- Exercise prompt -
Both the line below containing "else if (maxBypassUAPatternBytes" and the line containing "(** ** The reference: a glob, byte by byte *)", along with every line between them, should be repeated exactly; no other line belongs in the answer.
***** Data for the task *****
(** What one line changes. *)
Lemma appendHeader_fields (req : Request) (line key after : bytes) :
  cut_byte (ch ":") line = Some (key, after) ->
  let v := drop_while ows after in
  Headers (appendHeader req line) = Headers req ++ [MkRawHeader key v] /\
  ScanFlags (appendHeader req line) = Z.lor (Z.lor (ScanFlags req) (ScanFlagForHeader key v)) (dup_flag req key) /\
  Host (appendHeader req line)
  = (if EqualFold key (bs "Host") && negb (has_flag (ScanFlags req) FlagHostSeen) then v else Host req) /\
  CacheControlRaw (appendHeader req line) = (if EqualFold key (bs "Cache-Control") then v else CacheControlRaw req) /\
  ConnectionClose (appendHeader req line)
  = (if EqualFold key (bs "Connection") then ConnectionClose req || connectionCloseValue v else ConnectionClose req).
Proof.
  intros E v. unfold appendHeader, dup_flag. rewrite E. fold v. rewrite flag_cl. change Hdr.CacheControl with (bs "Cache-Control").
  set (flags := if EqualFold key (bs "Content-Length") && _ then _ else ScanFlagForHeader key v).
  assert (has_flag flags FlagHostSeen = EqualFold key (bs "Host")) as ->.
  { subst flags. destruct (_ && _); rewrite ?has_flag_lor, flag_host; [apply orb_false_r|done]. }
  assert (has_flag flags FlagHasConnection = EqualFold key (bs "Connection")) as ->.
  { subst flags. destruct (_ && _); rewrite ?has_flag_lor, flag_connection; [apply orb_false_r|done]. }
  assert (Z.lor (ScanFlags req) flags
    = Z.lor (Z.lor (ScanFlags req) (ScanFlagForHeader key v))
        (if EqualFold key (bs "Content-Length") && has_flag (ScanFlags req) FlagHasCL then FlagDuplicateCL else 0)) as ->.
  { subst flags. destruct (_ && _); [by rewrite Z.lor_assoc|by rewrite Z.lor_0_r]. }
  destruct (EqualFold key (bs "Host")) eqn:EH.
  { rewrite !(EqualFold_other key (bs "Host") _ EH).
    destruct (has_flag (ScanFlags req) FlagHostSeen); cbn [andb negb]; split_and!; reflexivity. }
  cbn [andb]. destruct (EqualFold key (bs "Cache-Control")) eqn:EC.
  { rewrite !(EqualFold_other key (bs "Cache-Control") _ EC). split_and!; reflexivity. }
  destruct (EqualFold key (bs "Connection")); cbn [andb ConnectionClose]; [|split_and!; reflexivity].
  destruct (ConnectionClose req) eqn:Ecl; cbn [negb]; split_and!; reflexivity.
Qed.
*****
***** Data for the task *****
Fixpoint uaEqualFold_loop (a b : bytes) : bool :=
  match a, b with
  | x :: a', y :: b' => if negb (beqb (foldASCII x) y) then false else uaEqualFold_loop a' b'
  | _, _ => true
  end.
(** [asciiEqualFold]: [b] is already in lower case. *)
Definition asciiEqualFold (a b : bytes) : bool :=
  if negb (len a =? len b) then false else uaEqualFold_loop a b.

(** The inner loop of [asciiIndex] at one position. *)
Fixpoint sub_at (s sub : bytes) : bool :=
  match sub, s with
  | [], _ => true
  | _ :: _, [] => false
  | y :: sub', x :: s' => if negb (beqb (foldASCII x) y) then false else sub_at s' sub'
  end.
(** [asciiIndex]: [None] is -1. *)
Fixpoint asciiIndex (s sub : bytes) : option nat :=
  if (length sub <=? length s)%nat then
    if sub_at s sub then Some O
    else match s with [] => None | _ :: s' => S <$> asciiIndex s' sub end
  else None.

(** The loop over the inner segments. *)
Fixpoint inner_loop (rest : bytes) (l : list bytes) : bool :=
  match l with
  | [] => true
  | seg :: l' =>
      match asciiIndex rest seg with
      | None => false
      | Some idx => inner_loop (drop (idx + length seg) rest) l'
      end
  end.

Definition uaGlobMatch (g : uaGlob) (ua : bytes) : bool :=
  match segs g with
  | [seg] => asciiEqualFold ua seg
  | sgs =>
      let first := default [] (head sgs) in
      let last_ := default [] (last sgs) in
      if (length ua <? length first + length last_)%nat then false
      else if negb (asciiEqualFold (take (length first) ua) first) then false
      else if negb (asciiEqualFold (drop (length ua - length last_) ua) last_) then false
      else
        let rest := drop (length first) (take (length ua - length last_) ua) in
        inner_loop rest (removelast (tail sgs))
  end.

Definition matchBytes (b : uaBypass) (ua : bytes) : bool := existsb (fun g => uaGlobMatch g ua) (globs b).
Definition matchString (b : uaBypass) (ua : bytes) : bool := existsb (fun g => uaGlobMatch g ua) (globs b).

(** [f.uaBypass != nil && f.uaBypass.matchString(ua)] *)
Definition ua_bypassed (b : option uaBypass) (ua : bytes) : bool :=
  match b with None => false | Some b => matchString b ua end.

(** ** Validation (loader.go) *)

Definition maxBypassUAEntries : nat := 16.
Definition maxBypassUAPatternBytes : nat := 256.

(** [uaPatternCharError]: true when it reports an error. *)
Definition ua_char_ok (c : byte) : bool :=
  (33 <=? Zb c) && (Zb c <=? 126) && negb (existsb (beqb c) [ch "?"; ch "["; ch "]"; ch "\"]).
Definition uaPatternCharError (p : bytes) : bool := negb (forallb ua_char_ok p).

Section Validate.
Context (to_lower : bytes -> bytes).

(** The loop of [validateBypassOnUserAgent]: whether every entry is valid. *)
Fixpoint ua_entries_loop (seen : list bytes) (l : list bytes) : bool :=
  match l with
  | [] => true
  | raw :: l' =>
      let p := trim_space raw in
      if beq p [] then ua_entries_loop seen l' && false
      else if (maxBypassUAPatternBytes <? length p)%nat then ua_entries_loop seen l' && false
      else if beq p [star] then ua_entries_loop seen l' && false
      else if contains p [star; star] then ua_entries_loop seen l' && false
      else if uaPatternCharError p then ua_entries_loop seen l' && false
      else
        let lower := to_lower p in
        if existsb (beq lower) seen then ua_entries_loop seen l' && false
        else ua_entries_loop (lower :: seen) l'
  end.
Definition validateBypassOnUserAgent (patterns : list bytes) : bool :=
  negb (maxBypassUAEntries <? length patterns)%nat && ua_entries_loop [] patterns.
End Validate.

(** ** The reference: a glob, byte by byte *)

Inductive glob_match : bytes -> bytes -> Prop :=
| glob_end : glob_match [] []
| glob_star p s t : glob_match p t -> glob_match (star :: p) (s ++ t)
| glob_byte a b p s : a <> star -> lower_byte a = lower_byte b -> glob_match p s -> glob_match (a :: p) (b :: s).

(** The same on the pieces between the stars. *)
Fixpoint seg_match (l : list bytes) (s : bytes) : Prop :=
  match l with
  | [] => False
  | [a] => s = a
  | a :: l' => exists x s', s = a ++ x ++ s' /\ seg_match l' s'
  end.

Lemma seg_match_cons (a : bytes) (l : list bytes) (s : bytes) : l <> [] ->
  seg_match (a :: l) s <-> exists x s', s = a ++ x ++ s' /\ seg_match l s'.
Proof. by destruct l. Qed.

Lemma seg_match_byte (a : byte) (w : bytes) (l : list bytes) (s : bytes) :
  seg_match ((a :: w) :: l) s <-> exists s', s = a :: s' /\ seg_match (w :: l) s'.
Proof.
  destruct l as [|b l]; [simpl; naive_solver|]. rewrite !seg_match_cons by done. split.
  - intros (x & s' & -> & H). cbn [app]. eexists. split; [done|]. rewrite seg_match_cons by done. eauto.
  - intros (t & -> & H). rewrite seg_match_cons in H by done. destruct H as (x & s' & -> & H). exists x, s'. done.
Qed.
*****
- Solution for this exercise -
      else if (maxBypassUAPatternBytes <? length p)%nat then ua_entries_loop seen l' && false
      else if beq p [star] then ua_entries_loop seen l' && false
      else if contains p [star; star] then ua_entries_loop seen l' && false
      else if uaPatternCharError p then ua_entries_loop seen l' && false
      else
        let lower := to_lower p in
        if existsb (beq lower) seen then ua_entries_loop seen l' && false
        else ua_entries_loop (lower :: seen) l'
  end.
Definition validateBypassOnUserAgent (patterns : list bytes) : bool :=
  negb (maxBypassUAEntries <? length patterns)%nat && ua_entries_loop [] patterns.
End Validate.

(** ** The reference: a glob, byte by byte *)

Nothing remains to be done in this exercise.